One note from the mythology worth playing up: While a tunche
usually reserves its wrath for despoilers of the forest, it often likes to lure
passersby into returning its whistling call.
(In game terms, this is represented by the tunche’s sound mimicry and ventriloquism abilities). According to its own twisted sense of honor,
the fey seems to consider those who engage in the call-and-response fair game
to devour, no matter how respectful of the forest they are. As a loremaster’s calculating spell engine
once put it, “The only winning move is not to play.”
A stone-and-crystal
spiderweb serves as the only path to a long-abandoned mountain temple. The Advanced crysmals that laboriously
crafted the web still scuttle along its gleaming “threads,” dining on mineral
veins embedded in the canyon walls. The
real threat though, is a tunche that ambushes anyone leaving the temple,
attempting to bull rush them off the stony web.
Travelers in the
Avorash Jungle sometimes meet a halfling woman bedecked in orchid
blossoms. She claims to be a queen of
the trees and will assign travelers a task they must complete before finishing
their journey. In truth, she is a
shapechanged tunche that uses the tests to weed out the unworthy. Losers fatten her leafy form.
For his final
examination to become a true grandmaster, a bard is sent to collect “the
cry of the orchid.” On the surface, this
is a reasonable (if nearly impossible) task—previous grandmasters have captured
everything from the footfall of a cat to the sound of flying earthbergs
crashing in Jotunlund. In actuality, the
assignment is a setup: The bard’s enemies in the college want to see him
humbled and then devoured by a tunche.
—Pathfinder Bestiary 4
265
I’m back! Turned out
my cross-country flights were not conducive to blogging, so eventually I just
decided to write last week off and enjoy San Fran/Palo Alto/Redwood City and
Davis. The plan is to be back on
schedule this week, never fear!
I’m pretty sure dr-archeville and fortooate have been
waiting for this entry for over a year now.

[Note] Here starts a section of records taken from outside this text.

Lemma generateSecurityAreas_without_replacement_witness :
  let w := Scenario.server (Scenario.always 0.5) in
  ∃ securityAreas w',
    SimulationsService._generateSecurityAreas "original" w = (Normal securityAreas, w')
    ∧ SecurityArea.id <$> omap id securityAreas = [1; 2]%N
    ∧ omap id securityAreas ⊆+ Scenario.securityAreas.
Proof.
  intros w.
  assert (Hrun : ∃ securityAreas w',
    SimulationsService._generateSecurityAreas "original" w = (Normal securityAreas, w')
    ∧ SecurityArea.id <$> omap id securityAreas = [1; 2]%N).
  { eexists _, _. split; [vm_compute; reflexivity | reflexivity]. }
  destruct Hrun as (securityAreas & w' & Hrun & Hids).
  exists securityAreas, w'. split; [exact Hrun|]. split; [exact Hids|].
  exact (generateSecurityAreas_without_replacement w w' "original" securityAreas Hrun).
Defined.

(** *** The events of a turn *)

#[local] Instance unchanged_preorder {B} (f : world → B) :
  PreOrder (λ w w', f w' = f w).
Proof. split; [done|]. intros w1 w2 w3 H1 H2. by rewrite H2. Qed.

(** What comes before an event is stored leaves alone every part of the
    world that the random source and the catalogs do not hold. *)
Lemma generation_keeps {B} (f : world → B) :
  (∀ n w, f (set_random_calls n w) = f w) →
  (∀ g w, f (set_threatActors g w) = f w) →
  (∀ g w, f (set_assets g w) = f w) →
  (∀ gameProgress, keeps f (SimulationsService._generateThreatActor gameProgress))
  ∧ (∀ allowed, keeps f (SimulationsService._generateAsset allowed))
  ∧ (∀ source, keeps f (SimulationsService._generateSecurityAreas source))
  ∧ (∀ min max modifier, keeps f (SimulationsService._generateCost min max modifier))
  ∧ (∀ securityAreas, keeps f (SimulationsService.map_id securityAreas)).
Proof.
  intros Hrandom Hactors Hassets.
  pose proof (unchanged_preorder f) as Hpre.
  repeat split; intros.
  - apply (evolves_generateThreatActor (λ w w', f w' = f w)); by intros.
  - apply (evolves_generateAsset (λ w w', f w' = f w)); by intros.
  - apply (evolves_generateSecurityAreas (λ w w', f w' = f w)); by intros.
  - apply (evolves_generateCost (λ w w', f w' = f w)); by intros.
  - by apply (evolves_map_id (λ w w', f w' = f w)).
Qed.

Lemma create_run (w : world) (game : ObjectId) (turn cost : float)
    (threatActor asset : string) (securityAreas : list ObjectId) :
  let event :=
    Event.mk (fresh (dom (Events w))) game turn cost asset threatActor securityAreas in
  EventsService.create game turn cost threatActor asset securityAreas w
  = (Normal event, set_Events <[Event.id event := event]> w).
Proof.
  unfold EventsService.create, EventsService._basicDetails.
  rewrite !bind_run. cbn [read write]. rewrite bind_run. cbn [write]. by rewrite ret_run.
Qed.

Lemma defined_returns {A} (x : option A) (a : A) (w w' : world) :
  defined x w = (Normal a, w') → x = Some a ∧ w' = w.
Proof. destruct x; [by intros [= <- <-] | done]. Qed.

(** The events that the loop of [_simulateEventsForTurn] adds. *)
Lemma generate_events_spec (n : nat) (gameId : ObjectId) (game : Game.t)
    (eventsForTurn events : list Event.t) (w w' : world) :
  SimulationsService.generate_events n gameId game eventsForTurn w = (Normal events, w') →
  ∃ new,
    events = eventsForTurn ++ new
    ∧ NoDup (Event.id <$> new)
    ∧ Forall (λ event,
                Event.game event = gameId
                ∧ Event.turn event = Game.currentTurn game
                ∧ Events w !! Event.id event = None
                ∧ Events w' !! Event.id event = Some event) new
    ∧ dom (Events w') = dom (Events w) ∪ list_to_set (Event.id <$> new)
    ∧ Events w ⊆ Events w'.
Proof.
  destruct (generation_keeps Events) as (KA & KB & KC & KD & KE); [done..|].
  revert eventsForTurn w. induction n as [|n IH]; intros eventsForTurn w; simpl.
  - intros Hrun. injection Hrun as <- <-.
    exists []. rewrite app_nil_r. cbn [fmap list_fmap list_to_set].
    split; [done|]. split; [apply NoDup_nil_2|]. split; [apply Forall_nil_2|].
    split; [by rewrite (right_id_L ∅ (∪)) | done].
  - intros Hrun.
    apply bind_returns in Hrun as (threatActor & w1 & H1 & Hrun).
    apply bind_returns in Hrun as (asset & w2 & H2 & Hrun).
    apply bind_returns in Hrun as (areas & w3 & H3 & Hrun).
    apply bind_returns in Hrun as (threatActor' & w4 & [_ ->]%defined_returns & Hrun).
    apply bind_returns in Hrun as (cost & w5 & H5 & Hrun).
    apply bind_returns in Hrun as (asset' & w6 & [_ ->]%defined_returns & Hrun).
    apply bind_returns in Hrun as (ids & w7 & H7 & Hrun).
    apply bind_returns in Hrun as (event & w8 & H8 & Hrun).
    assert (Hsame : Events w7 = Events w).
    { pose proof (KE areas w5) as E7. rewrite H7 in E7.
      pose proof (KD (Game.minCostPerEvent game) (Game.maxCostPerEvent game)
                    (ThreatActor.costModifier threatActor') w3) as E5. rewrite H5 in E5.
      pose proof (KC (Game.source game) w2) as E3. rewrite H3 in E3.
      pose proof (KB (Game.allowUnavoidableIncidents game) w1) as E2. rewrite H2 in E2.
      pose proof (KA (Game.currentTurn game / Game.maxTurns game)%float w) as E1.
      rewrite H1 in E1. cbn [snd] in *. congruence. }
    rewrite create_run in H8. cbv zeta in H8. cbn [Event.id] in H8. rewrite Hsame in H8.
    assert (Hfresh : Events w !! fresh (dom (Events w)) = None)
      by apply not_elem_of_dom, is_fresh.
    revert H8 Hfresh. generalize (fresh (dom (Events w))). intros id H8 Hfresh.
    injection H8 as <- <-.
    set (event := Event.mk id _ _ _ _ _ _) in *.
    apply IH in Hrun as (new & -> & Hdistinct & Hnew & Hdom & Hsub).
    unfold set_Events in Hnew, Hdom, Hsub; cbn [Events] in Hnew, Hdom, Hsub.
    rewrite Hsame in Hnew, Hdom, Hsub.
    exists (event :: new). rewrite <-(assoc_L (++)). split; [done|].
    assert (Hstored : Events w' !! id = Some event).
    { eapply lookup_weaken; [|exact Hsub]. apply lookup_insert_eq. }
    split; [|split; [|split]].
    + cbn [fmap list_fmap]. apply NoDup_cons. split; [|done].
      intros (other & Hid & Hother)%list_elem_of_fmap.
      rewrite Forall_forall in Hnew. destruct (Hnew other Hother) as (_ & _ & Hnone & _).
      cbn [Event.id event] in Hid. by rewrite <-Hid, lookup_insert_eq in Hnone.
    + apply Forall_cons. split; [done|].
      eapply Forall_impl; [exact Hnew|]. intros other (? & ? & Hnone & ?).
      repeat split; [done..| |done].
      apply lookup_insert_None in Hnone. by destruct Hnone.
    + rewrite Hdom, dom_insert_L. cbn [fmap list_fmap list_to_set].
      by rewrite (comm_L (∪) {[id]}), <-(assoc_L (∪)).
    + etrans; [|exact Hsub]. by apply insert_subseteq.
Qed.

Lemma simulateEventsForTurn_spec (w w' : world) (gameId : ObjectId)
    (events : list Event.t) :
  SimulationsService._simulateEventsForTurn gameId w = (Normal events, w') →
  ∃ game,
    Games w !! gameId = Some game
    ∧ NoDup (Event.id <$> events)
    ∧ Forall (λ event,
                Event.game event = gameId
                ∧ Event.turn event = Game.currentTurn game
                ∧ Events w !! Event.id event = None
                ∧ Events w' !! Event.id event = Some event) events
    ∧ dom (Events w') = dom (Events w) ∪ list_to_set (Event.id <$> events)
    ∧ Events w ⊆ Events w'
    ∧ Organisations w' = Organisations w
    ∧ Games w' = Games w.
Proof.
  intros Hrun.
  pose proof (keeps_Games_simulateEventsForTurn gameId w) as Hgames.
  assert (Horgs : Organisations (SimulationsService._simulateEventsForTurn gameId w).2
                  = Organisations w).
  { apply (evolves_simulateEventsForTurn (λ w w', Organisations w' = Organisations w));
      by intros. }
  rewrite Hrun in Hgames, Horgs. cbn [snd] in Hgames, Horgs.
  revert Hrun. unfold SimulationsService._simulateEventsForTurn, GameDocuments.get, _getById.
  rewrite !bind_run. cbn [read].
  destruct (Games w !! gameId) as [game|]; [|done].
  rewrite !ret_run, bind_run. unfold Math_random at 1. cbv iota beta.
  case_match; [|done].
  intros (new & -> & Hdistinct & Hnew & Hdom & Hsub)%generate_events_spec.
  exists game. by cbn in *.
Qed.

(** X16. The events that [_simulateEventsForTurn] returns are those of the
    game and of its current turn, each under an identifier of its own that no
    event had before; they are stored as returned, and they are the only
    events added to the log. No organisation and no game is touched. *)
Theorem simulateEventsForTurn_stores_its_events (w w' : world) (gameId : ObjectId)
    (events : list Event.t) :
  SimulationsService._simulateEventsForTurn gameId w = (Normal events, w') →
  ∃ game,
    Games w !! gameId = Some game
    ∧ NoDup (Event.id <$> events)
    ∧ Forall (λ event,
                Event.game event = gameId
                ∧ Event.turn event = Game.currentTurn game
                ∧ Events w !! Event.id event = None
                ∧ Events w' !! Event.id event = Some event) events
    ∧ dom (Events w') = dom (Events w) ∪ list_to_set (Event.id <$> events)
    ∧ Events w ⊆ Events w'
    ∧ Organisations w' = Organisations w
    ∧ Games w' = Games w.
Proof. apply simulateEventsForTurn_spec. Qed.

Lemma simulateEventsForTurn_stores_its_events_witness :
  let w := Scenario.solo_world 1 in
  ∃ events w',
    SimulationsService._simulateEventsForTurn 1 w = (Normal events, w')
    ∧ Event.id <$> events = [101; 102]%N
    ∧ dom (Events w') = dom (Events w) ∪ list_to_set (Event.id <$> events).
Proof.
  intros w.
  assert (Hrun : ∃ events w',
    SimulationsService._simulateEventsForTurn 1 w = (Normal events, w')
    ∧ Event.id <$> events = [101; 102]%N).
  { eexists _, _. split; [vm_compute; reflexivity | reflexivity]. }
  destruct Hrun as (events & w' & Hrun & Hids).
  exists events, w'. split; [exact Hrun|]. split; [exact Hids|].
  destruct (simulateEventsForTurn_stores_its_events w w' 1 events Hrun)
    as (game & _ & _ & _ & Hdom & _).
  exact Hdom.
Defined.

(** *** The accounts of a turn *)






Lemma set_Organisations_insert_insert (w : world) (id : ObjectId)
    (organisation organisation' : Organisation.t) :
  set_Organisations <[id := organisation']> (set_Organisations <[id := organisation]> w)
  = set_Organisations <[id := organisation']> w.
Proof. destruct w. unfold set_Organisations. cbn. by rewrite insert_insert_eq. Qed.






(** *** Buying and removing controls *)

Lemma filter_all {A} (P : A → Prop) `{!∀ x, Decision (P x)} (l : list A) :
  Forall P l → filter P l = l.
Proof.
  induction 1 as [|x l Hx _ IH]; [done|]. by rewrite filter_cons_True, IH.
Qed.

Why did I wind up posting so little last week? Because
I was catching up with all kinds of West Coast friends! Including my
Vampire GMs from my grad school days (so amazing!), and this guy, with whom I rolled
d20s one college summer in a Ravenloft-inspired 2e D&D campaign. I
know him as Mike Sullivan (said all in one breath, to differentiate him from
Mike Veloso) but you all (especially you Redditors) know him as the creator of
Everyone Is John. Play it this weekend, why don’t you?
You should've mentioned you were coming to the Bay Area. I live in Berkeley and would've loved to meet you.
ReplyDeleteSorry, man! I usually post about my travels ahead of time, and it would be fun to get folks together for a meetup sometime, but this trip kind of snuck up on me. But you didn't miss anything—since it was for a wedding and I rarely get to the West Coast, pretty much all my time was spoken for with groomsmanly duties or seeing old friends. I once again failed to carve out any time to see Alcatraz, and had no idea that I was so close to Yosemite when I was driving through Davis/Sacramento/Stockton or I might have actually altered some of my travel details to see it.